A moça se chamava Dina e, conforme se soube, separara-se recentemente de um marido rico. Ninguém entendia por que aquela linda mulher se enamorara de Délio. A surpresa foi ainda maior quando, certa noite, ela começou a flertar com um jornalista boa pinta na mesa ao lado. Délio puxou-a pelo braço, mas recebeu um violento empurrão. Depois disso, ela beijou o jornalista na boca, o que levou o namorado a lhe dar um tapa na cara, enquanto o jornalista sorria indiferente à briga dos dois. Briga essa que terminou na rua, ambos trocando socos à frente de um ônibus que quase os atropela. O motorista gritou da janela:
-Dá-lhe, baixinho!
Délio, ofendido com o tratamento, parou a briga para retrucar:
-Baixinho é a mãe!
Dias depois, estavam de novo aos beijos, numa mesa do Zepellin.
Ao chegar o Carnaval, Dina desapareceu. Délio andou pelos bares de Ipanema à procura dela, sem nada falar com os amigos. Findo o Carnaval, ela reapareceu e, sorridente, de mãos dadas com Délio, explicou que estava na casa de uma tia em Paraíba do Sul. Mas Durval me disse que a vira, na terça-feira de Carnaval, de madrugada, no Jangadeiro, aos beijos com um sujeito louro, forte, de braço tatuado.

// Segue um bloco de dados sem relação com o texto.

Lemma C4_template_cannot_fit_witness :
  templateMatchTrack Fixture.env (Fixture.config Template (-1)) =
    ([Progress {| TrackingProgress.frame := 1; TrackingProgress.total := 5 |};
      Result {| TrackingResult.frameNumber := 11;
                TrackingResult.x := (inject_Z 100 + inject_Z 40 / 2)%Q;
                TrackingResult.y := (inject_Z 50 + inject_Z 40 / 2)%Q;
                TrackingResult.confidence := 0 |}], Returned).
Proof.
  refine (proj1 (proj2 (C4_template_cannot_fit Fixture.env
            (Fixture.config Template (-1))
            (Mat.roi Fixture.blank (roiRect (Fixture.config Template (-1))))
            4 11 (inject_Z 10 / 30)%Q
            (inject_Z 100 + inject_Z 40 / 2)%Q (inject_Z 50 + inject_Z 40 / 2)%Q
            Fixture.blank (inject_Z 11 / 30)%Q _ _ _)
          Fixture.blank _ _ _ _ _ _)).
  - reflexivity.
  - reflexivity.
  - left. reflexivity.
  - reflexivity.
  - reflexivity.
  - reflexivity.
  - reflexivity.
  - reflexivity.
  - reflexivity.
Defined.

(** ** Confidence in the optical-flow tracker *)

Lemma opticalFlow_loop_confidence env config n :
  forall (f : Z) (t : Q) (prevGray : Mat.t) (prevPts : Q * Q),
    let run := opticalFlow_loop env config n f t prevGray prevPts in
    Forall (fun r => TrackingResult.confidence r = 0%Q \/
                     TrackingResult.confidence r = 1%Q) (results (fst run)) /\
    (forall (i : nat) (r : TrackingResult.t),
        fst run !! i = Some (Result r) ->
        TrackingResult.confidence r = 0%Q ->
        length (fst run) = S i /\ snd run = Threw MatAlreadyDeleted).
Proof.
  induction n as [|n IH]; intros f t prevGray prevPts;
    cbn [opticalFlow_loop]; cbv zeta.
  - split; [constructor|]. intros i r Hi. destruct i; discriminate.
  - destruct (signal_aborted env f).
    { split; [constructor|]. intros i r Hi. destruct i; discriminate. }
    destruct (sampleFrame env f t) as [e|[currGray t']].
    { split; [constructor|]. intros [|[|i]] r Hi; discriminate. }
    destruct (Env.calcOpticalFlowPyrLK env prevGray currGray prevPts)
      as [status nextPts].
    destruct (status =? 1).
    + destruct (IH (f + 1) t' currGray nextPts) as [IHc IHl]. split.
      * rewrite results_yield_progress, results_yield_result.
        constructor; [right; reflexivity|exact IHc].
      * intros [|[|i]] r Hi Hr; cbn in Hi.
        -- discriminate.
        -- injection Hi as <-. discriminate.
        -- destruct (IHl i r Hi Hr) as [Hlen Hend].
           split; [cbn; now rewrite Hlen|exact Hend].
    + split.
      * constructor; [left; reflexivity|constructor].
      * intros [|[|[|i]]] r Hi Hr; try discriminate. split; reflexivity.
Qed.

Lemma opticalFlowTrack_confidence env config :
  let run := opticalFlowTrack env config in
  Forall (fun r => TrackingResult.confidence r = 0%Q \/
                   TrackingResult.confidence r = 1%Q) (results (fst run)) /\
  (forall (i : nat) (r : TrackingResult.t),
      fst run !! i = Some (Result r) ->
      TrackingResult.confidence r = 0%Q ->
      length (fst run) = S i /\ snd run = Threw MatAlreadyDeleted).
Proof.
  cbv zeta. unfold opticalFlowTrack.
  destruct (sampleFrame env (TrackingConfig.startFrame config) _)
    as [e|[g t0]].
  - split; [constructor|]. intros i r Hi. destruct i; discriminate.
  - apply opticalFlow_loop_confidence.
Qed.






Lemma seekToFrame_seeked currentTime time :
  exists t', seekToFrame EvSeeked currentTime time = inr t'.
Proof.
  unfold seekToFrame, seek_start.
  destruct (Qlt_le_dec (Qabs (currentTime - time)) (1 # 1000)); cbn; eauto.
Qed.

Lemma sampleFrame_succeeds env (Hs : sampling_succeeds env) f t :
  exists t', sampleFrame env f t = inr (Env.frameGray env f, t').
Proof.
  unfold sampleFrame. destruct (Hs f) as [-> ->].
  destruct (seekToFrame_seeked t (Env.getFrameStart env f)) as [t' ->]. eauto.
Qed.





(** ** The frame sampler *)

(** C7: when the video is within a millisecond of the target,
    [seekToFrame] resolves at once: the position is not written, no
    listener is attached and no timer is armed.  Otherwise it writes the
    position, listens for ['seeked'] and arms a 5000 ms timer; the promise
    resolves if ['seeked'] comes first and is rejected with the time-out
    error if the timer fires first. *)
Theorem C7_seekToFrame (currentTime time : Q) :
  ((Qabs (currentTime - time) < 1 # 1000)%Q ->
   seek_start currentTime time =
     {| Seek.currentTime := currentTime; Seek.seekRequested := false;
        Seek.listening := false; Seek.timer := None;
        Seek.promise := Resolved |} /\
   forall ev, seekToFrame ev currentTime time = inr currentTime) /\
  (~ (Qabs (currentTime - time) < 1 # 1000)%Q ->
   seek_start currentTime time =
     {| Seek.currentTime := time; Seek.seekRequested := true;
        Seek.listening := true; Seek.timer := Some 5000;
        Seek.promise := Pending |} /\
   seek_event time EvSeeked (seek_start currentTime time) =
     {| Seek.currentTime := time; Seek.seekRequested := true;
        Seek.listening := false; Seek.timer := None;
        Seek.promise := Resolved |} /\
   seek_event time EvTimerFired (seek_start currentTime time) =
     {| Seek.currentTime := time; Seek.seekRequested := true;
        Seek.listening := false; Seek.timer := None;
        Seek.promise := Rejected (SeekTimedOut time) |} /\
   seekToFrame EvSeeked currentTime time = inr time /\
   seekToFrame EvTimerFired currentTime time = inl (SeekTimedOut time)).
Proof.
  split; intros H; unfold seekToFrame, seek_start;
    destruct (Qlt_le_dec (Qabs (currentTime - time)) (1 # 1000)) as [Hlt|Hge].
  - split; [reflexivity|]. intros ev. reflexivity.
  - exfalso. apply (Qlt_not_le _ _ H Hge).
  - contradiction.
  - repeat split.
Qed.

Lemma C7_seekToFrame_witness :
  (forall ev, seekToFrame ev (1 # 3) (3334 # 10000) = inr (1 # 3)%Q) /\
  seekToFrame EvSeeked 0 (1 # 3) = inr (1 # 3)%Q /\
  seekToFrame EvTimerFired 0 (1 # 3) = inl (SeekTimedOut (1 # 3)).
Proof.
  split; [|split].
  - refine (proj2 (proj1 (C7_seekToFrame (1 # 3) (3334 # 10000)) _)).
    reflexivity.
  - refine (proj1 (proj2 (proj2 (proj2
              (proj2 (C7_seekToFrame 0 (1 # 3)) _))))).
    intros H. discriminate H.
  - refine (proj2 (proj2 (proj2 (proj2
              (proj2 (C7_seekToFrame 0 (1 # 3)) _))))).
    intros H. discriminate H.
Defined.

(** ** Validation of the submitted configuration *)

Lemma alertModal_frame m w :
  World.hasTrack (alertModal m w) = World.hasTrack w /\
  World.track (alertModal m w) = World.track w /\
  World.timeline (alertModal m w) = World.timeline w /\
  World.history (alertModal m w) = World.history w /\
  World.allocated (alertModal m w) = World.allocated w /\
  World.currentROI (alertModal m w) = World.currentROI w /\
  Ui.modalVisible (World.ui (alertModal m w)) = Ui.modalVisible (World.ui w) /\
  Ui.roiShape (World.ui (alertModal m w)) = Ui.roiShape (World.ui w) /\
  Ui.detachedVideos (World.ui (alertModal m w))
    = Ui.detachedVideos (World.ui w) /\
  Ui.alerts (World.ui (alertModal m w)) = Ui.alerts (World.ui w) ++ [m].
Proof. repeat split. Qed.

Lemma runSession_outcome senv alg roi s e m w :
  snd (runSession senv alg roi s e m w) = LoadFailed \/
  snd (runSession senv alg roi s e m w) = Completed.
Proof.
  unfold runSession. destruct (negb (SessionEnv.videoLoads senv)); auto.
Qed.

O que importava é que Délio estava feliz, a ponto de deixar a casa da mãe e comprar um apartamento em Botafogo, para morarem juntos. Como se não bastasse, poucos meses depois, orgulhoso, anunciou que seria pai: Dina estava grávida. No prazo previsto, nasceu uma menina que, para espanto dele e de todos nós, era negra como a asa da graúna. Mas como, se os dois eram brancos?
O escândalo se espalhou pelas rodas boêmias do Luna e do Jangadeiro. O grupo que freqüentava a praia em frente à Farme de Amoedo comentava maldosamente:
-Acho que a moça é anti-racista militante, não só da boca pra fora.
-Pelo contrário, é da boca pra dentro!
Enquanto isso, Délio entrava num abatimento de que nunca mais se recuperaria. Terminou na UTI, com um câncer que lhe surgiu de repente no pulmão. Negou-se a reconhecer a filha como sua e morreu sem querer ver nem a mulher, nem a menina. Tempos depois, a própria Dina revelou a uma amiga a causa da tragédia: durante a reforma do apartamento, transara uma só vez com um pedreiro jovem que ajudava na obra. "Faço as coisas sem pensar", admitiu. "Mas foi azar meu, não acha?"